▶ **Task prompt**
Find every line below with the string "Henv" and pick it out.
### Given entries
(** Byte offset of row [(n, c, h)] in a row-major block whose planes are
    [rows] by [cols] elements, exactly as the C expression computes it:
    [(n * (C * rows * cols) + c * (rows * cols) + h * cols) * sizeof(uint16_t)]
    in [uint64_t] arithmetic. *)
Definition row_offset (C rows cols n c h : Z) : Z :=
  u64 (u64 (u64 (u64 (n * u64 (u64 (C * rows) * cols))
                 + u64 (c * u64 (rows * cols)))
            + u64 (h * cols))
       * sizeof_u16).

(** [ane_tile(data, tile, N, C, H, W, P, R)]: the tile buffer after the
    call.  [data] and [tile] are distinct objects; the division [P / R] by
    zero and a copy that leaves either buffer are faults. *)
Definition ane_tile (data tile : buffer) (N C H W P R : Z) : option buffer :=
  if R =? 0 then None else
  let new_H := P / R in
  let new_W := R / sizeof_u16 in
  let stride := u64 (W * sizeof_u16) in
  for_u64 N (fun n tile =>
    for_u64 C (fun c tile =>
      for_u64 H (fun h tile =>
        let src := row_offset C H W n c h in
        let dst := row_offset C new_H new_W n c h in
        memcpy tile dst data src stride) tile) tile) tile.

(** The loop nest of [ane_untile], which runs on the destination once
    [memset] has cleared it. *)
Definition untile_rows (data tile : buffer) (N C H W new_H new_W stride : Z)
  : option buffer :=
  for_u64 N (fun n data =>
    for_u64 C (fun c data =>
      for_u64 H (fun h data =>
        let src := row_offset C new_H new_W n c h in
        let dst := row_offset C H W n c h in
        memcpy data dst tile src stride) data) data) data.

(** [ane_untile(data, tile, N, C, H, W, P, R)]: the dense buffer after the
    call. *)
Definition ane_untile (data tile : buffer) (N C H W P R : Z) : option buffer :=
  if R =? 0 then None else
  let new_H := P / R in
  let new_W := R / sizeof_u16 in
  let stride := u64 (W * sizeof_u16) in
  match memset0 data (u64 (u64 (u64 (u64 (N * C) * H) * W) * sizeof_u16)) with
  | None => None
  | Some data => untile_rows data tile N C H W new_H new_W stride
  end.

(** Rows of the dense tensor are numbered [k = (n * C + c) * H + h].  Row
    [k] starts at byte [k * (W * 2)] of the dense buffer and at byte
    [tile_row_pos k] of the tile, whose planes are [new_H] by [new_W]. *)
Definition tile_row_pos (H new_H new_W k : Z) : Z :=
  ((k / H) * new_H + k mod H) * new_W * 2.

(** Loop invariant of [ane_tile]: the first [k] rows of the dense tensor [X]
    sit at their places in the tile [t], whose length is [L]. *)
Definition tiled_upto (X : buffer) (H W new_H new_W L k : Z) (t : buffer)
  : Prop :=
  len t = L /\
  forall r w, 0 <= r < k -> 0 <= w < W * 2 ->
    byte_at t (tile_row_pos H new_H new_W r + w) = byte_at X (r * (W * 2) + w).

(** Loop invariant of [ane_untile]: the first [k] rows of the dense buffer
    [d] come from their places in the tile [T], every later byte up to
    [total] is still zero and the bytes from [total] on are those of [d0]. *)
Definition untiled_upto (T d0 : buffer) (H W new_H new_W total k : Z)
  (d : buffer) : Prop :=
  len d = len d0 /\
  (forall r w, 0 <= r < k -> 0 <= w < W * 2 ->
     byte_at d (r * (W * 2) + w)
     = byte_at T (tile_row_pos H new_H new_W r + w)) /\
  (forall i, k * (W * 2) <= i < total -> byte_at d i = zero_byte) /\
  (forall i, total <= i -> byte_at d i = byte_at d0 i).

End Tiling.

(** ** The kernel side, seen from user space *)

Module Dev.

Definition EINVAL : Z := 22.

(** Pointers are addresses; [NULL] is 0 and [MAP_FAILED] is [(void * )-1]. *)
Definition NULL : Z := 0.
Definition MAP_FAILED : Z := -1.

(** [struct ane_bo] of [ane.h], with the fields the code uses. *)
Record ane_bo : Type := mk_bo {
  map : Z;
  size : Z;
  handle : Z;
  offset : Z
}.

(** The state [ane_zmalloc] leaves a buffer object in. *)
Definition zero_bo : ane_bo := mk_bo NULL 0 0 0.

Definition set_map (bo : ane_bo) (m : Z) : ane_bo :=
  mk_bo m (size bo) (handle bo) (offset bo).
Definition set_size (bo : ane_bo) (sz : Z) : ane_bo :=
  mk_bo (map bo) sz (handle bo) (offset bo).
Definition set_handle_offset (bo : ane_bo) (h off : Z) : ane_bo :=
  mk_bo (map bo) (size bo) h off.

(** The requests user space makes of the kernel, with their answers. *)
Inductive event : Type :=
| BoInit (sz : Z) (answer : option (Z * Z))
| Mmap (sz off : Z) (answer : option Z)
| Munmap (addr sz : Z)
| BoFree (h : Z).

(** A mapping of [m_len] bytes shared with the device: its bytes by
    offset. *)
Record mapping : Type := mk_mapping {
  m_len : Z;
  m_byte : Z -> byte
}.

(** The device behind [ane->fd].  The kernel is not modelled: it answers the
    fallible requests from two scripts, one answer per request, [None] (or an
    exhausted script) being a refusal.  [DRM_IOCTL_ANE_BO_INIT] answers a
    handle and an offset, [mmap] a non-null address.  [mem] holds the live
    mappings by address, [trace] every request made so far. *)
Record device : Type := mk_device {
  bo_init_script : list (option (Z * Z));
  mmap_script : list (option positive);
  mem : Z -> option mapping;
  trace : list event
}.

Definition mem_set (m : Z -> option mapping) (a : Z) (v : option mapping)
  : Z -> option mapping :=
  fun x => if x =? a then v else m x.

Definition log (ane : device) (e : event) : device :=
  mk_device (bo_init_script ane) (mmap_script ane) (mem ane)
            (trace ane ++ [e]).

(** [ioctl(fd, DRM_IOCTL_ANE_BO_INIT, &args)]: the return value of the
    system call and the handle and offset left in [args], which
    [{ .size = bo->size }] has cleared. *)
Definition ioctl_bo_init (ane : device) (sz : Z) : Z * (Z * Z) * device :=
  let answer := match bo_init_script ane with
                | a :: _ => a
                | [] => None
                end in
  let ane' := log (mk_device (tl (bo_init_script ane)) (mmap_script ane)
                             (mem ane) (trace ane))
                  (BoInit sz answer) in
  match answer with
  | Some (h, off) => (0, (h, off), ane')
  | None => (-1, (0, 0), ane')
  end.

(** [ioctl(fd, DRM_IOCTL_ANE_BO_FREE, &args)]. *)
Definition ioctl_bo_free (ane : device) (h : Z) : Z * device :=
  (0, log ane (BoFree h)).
######
### Given entries
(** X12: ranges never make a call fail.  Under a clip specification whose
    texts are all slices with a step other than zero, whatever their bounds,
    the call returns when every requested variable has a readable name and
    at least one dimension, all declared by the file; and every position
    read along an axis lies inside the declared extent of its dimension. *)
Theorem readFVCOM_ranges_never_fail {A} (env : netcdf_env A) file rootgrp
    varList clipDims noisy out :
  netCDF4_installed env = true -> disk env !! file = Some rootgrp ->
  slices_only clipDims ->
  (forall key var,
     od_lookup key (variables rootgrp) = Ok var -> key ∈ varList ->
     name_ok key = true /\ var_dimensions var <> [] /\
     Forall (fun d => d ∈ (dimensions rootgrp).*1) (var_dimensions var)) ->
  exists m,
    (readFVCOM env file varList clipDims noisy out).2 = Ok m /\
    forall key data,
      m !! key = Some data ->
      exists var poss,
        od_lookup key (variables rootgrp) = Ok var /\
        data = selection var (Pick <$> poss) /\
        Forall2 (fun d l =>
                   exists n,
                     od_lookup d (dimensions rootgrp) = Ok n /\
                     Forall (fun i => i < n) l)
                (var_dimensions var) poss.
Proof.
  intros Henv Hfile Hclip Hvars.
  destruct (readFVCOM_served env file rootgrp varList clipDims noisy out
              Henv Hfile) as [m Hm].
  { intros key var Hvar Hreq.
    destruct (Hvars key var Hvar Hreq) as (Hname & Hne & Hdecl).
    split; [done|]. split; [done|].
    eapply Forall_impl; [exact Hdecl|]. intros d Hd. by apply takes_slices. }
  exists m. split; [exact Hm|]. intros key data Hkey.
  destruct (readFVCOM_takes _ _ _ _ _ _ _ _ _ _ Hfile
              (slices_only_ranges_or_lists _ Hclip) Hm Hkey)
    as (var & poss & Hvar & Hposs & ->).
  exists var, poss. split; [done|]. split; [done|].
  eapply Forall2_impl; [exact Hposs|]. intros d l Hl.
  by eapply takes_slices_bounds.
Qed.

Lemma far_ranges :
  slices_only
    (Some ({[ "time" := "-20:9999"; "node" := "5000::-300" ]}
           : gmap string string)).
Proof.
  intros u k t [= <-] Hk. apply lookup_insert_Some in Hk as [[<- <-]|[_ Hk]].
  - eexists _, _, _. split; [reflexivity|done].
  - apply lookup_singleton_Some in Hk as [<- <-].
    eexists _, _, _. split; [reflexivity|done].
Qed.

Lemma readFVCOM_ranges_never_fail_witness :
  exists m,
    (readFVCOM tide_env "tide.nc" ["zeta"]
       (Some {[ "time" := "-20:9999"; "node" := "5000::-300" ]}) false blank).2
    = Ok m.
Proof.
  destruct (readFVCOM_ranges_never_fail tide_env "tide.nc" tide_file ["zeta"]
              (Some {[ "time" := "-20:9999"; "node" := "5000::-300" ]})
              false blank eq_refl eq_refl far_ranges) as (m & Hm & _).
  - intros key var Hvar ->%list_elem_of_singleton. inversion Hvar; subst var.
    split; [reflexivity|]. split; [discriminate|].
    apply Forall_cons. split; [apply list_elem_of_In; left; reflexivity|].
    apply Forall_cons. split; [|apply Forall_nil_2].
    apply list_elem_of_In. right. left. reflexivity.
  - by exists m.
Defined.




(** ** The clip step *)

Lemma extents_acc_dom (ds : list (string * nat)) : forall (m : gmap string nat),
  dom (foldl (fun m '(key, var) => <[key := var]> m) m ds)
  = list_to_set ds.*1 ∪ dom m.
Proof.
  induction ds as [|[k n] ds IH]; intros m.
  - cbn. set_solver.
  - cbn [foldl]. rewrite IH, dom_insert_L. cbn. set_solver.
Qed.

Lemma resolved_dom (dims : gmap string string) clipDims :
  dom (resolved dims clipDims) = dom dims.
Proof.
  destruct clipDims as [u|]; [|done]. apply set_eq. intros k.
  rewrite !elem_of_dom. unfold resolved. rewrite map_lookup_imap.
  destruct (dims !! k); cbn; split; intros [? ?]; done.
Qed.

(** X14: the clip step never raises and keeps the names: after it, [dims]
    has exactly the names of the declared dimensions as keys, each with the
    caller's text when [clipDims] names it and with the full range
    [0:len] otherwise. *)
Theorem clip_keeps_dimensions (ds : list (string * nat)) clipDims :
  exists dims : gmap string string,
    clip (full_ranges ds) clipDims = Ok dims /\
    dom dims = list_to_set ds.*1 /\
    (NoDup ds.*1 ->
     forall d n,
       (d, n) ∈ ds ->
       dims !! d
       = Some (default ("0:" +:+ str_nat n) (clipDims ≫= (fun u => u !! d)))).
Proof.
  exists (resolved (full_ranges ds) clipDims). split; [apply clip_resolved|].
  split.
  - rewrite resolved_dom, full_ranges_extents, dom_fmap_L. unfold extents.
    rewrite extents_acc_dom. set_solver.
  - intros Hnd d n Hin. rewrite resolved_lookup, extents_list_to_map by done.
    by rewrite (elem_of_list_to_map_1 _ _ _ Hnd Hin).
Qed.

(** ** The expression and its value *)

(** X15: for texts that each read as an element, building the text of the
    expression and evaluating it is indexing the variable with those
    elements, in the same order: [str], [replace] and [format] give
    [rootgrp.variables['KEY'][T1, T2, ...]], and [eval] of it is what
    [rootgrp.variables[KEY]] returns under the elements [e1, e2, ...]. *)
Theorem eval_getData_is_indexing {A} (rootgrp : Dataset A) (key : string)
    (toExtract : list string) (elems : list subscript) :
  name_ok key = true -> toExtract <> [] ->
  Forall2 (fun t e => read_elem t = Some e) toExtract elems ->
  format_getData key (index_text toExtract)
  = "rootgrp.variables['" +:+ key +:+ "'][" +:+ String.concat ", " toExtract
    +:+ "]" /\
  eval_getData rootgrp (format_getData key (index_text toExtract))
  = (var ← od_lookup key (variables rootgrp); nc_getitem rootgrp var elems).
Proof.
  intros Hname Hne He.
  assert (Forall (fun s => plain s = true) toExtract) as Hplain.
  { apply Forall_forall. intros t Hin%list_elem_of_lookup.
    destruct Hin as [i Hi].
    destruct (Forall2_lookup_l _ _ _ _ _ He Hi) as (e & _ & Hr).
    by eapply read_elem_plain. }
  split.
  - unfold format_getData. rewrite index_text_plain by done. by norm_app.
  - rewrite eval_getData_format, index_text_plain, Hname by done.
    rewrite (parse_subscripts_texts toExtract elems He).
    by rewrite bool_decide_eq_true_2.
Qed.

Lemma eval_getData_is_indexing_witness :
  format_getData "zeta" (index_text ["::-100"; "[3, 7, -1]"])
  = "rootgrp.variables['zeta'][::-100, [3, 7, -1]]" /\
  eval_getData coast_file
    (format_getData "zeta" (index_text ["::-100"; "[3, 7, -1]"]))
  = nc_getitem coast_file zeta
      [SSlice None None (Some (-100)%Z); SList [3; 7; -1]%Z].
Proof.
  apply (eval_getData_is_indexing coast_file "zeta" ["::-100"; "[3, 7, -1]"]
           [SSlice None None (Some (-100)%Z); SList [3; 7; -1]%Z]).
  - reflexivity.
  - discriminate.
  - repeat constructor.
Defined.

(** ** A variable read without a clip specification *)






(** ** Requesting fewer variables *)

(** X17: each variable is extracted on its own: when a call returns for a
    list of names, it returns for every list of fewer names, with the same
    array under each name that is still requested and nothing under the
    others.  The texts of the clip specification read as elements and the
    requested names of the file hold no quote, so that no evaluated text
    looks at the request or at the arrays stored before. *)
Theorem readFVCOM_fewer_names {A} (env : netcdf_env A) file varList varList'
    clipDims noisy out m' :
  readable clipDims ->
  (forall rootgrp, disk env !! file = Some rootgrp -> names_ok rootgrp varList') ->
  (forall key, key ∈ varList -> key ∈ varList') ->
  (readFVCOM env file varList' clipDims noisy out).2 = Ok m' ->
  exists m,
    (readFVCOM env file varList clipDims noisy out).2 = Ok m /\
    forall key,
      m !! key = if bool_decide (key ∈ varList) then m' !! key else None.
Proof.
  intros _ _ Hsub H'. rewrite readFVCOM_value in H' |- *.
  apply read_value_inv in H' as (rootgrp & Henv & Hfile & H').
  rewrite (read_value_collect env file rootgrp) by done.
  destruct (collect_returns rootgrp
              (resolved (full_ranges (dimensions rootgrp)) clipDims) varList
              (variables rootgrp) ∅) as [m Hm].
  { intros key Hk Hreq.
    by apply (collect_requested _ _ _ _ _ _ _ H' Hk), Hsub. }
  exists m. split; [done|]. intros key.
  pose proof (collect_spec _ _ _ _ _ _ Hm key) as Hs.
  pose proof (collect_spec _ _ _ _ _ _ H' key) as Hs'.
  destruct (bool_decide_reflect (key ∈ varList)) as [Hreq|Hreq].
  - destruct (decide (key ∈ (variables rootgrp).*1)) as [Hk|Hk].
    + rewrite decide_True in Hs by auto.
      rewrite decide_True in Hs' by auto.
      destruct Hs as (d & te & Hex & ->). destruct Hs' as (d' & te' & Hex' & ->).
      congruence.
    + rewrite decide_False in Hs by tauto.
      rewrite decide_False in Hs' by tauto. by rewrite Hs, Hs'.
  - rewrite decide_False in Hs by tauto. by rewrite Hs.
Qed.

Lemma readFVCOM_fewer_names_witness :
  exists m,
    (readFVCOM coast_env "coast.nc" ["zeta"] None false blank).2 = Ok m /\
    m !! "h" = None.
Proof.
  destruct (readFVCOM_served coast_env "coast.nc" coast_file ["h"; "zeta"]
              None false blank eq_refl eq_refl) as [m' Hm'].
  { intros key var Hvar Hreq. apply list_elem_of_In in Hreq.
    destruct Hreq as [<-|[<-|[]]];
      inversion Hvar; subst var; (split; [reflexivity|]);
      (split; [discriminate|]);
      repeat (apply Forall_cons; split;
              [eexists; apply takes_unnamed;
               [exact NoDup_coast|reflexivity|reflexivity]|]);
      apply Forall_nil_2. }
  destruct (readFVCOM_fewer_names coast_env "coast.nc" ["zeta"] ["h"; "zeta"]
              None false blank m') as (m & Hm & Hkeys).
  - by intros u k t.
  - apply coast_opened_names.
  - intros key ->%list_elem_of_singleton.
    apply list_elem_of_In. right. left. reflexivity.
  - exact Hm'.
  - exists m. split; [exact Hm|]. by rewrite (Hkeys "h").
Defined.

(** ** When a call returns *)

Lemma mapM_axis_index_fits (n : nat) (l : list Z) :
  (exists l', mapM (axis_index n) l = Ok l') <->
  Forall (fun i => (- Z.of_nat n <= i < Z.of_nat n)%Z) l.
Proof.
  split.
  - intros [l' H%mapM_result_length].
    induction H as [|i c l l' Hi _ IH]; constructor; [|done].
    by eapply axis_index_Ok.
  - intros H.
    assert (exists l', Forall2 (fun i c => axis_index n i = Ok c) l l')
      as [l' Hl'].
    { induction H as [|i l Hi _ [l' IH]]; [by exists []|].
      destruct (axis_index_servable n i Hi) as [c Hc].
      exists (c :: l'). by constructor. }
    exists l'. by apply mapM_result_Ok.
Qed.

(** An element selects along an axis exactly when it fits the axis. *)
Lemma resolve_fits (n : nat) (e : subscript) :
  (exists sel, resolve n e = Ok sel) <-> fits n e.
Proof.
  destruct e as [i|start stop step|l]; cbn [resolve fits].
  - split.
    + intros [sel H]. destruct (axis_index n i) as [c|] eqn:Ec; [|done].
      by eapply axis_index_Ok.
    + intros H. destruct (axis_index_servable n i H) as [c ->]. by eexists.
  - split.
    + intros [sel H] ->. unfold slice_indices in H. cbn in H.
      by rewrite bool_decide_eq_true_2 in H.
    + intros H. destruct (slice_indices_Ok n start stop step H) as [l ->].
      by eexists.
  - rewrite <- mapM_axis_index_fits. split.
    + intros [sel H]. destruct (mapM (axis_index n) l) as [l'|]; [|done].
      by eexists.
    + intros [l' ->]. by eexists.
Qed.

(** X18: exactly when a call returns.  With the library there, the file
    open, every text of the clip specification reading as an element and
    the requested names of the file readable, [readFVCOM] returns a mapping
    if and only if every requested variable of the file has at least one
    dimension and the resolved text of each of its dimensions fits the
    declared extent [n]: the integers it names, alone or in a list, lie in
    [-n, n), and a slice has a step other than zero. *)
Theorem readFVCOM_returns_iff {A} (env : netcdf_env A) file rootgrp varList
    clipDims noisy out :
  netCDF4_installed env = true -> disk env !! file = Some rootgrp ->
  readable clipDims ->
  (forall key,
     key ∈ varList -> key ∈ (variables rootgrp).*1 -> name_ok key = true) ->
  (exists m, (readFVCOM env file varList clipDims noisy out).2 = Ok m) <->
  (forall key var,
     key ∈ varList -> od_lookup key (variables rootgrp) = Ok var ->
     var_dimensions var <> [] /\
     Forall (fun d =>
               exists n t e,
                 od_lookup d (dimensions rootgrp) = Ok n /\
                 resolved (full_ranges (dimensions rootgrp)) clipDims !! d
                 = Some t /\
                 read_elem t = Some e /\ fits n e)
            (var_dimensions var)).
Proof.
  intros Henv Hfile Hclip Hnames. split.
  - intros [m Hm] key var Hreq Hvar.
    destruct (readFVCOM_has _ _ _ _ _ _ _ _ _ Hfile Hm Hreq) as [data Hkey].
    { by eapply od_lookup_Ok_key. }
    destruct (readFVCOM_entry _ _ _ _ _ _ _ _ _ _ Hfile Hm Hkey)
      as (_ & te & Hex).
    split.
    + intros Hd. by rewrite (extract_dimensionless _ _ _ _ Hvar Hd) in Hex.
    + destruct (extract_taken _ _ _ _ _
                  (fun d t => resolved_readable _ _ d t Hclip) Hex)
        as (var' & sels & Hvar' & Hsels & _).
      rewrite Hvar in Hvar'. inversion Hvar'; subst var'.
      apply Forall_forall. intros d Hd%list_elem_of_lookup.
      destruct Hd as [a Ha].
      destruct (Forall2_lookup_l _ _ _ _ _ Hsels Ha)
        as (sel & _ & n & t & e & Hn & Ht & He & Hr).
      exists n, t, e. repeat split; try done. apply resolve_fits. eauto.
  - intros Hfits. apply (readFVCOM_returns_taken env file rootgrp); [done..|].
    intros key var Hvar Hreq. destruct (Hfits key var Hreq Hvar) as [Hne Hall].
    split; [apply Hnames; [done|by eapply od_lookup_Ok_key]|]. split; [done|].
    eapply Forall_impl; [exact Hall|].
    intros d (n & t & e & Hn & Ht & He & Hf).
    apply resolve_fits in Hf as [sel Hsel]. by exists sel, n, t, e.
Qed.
######
▶ **Answer section**
  intros Henv Hfile Hclip Hvars.
              Henv Hfile) as [m Hm].
  apply read_value_inv in H' as (rootgrp & Henv & Hfile & H').
  intros Henv Hfile Hclip Hnames. split.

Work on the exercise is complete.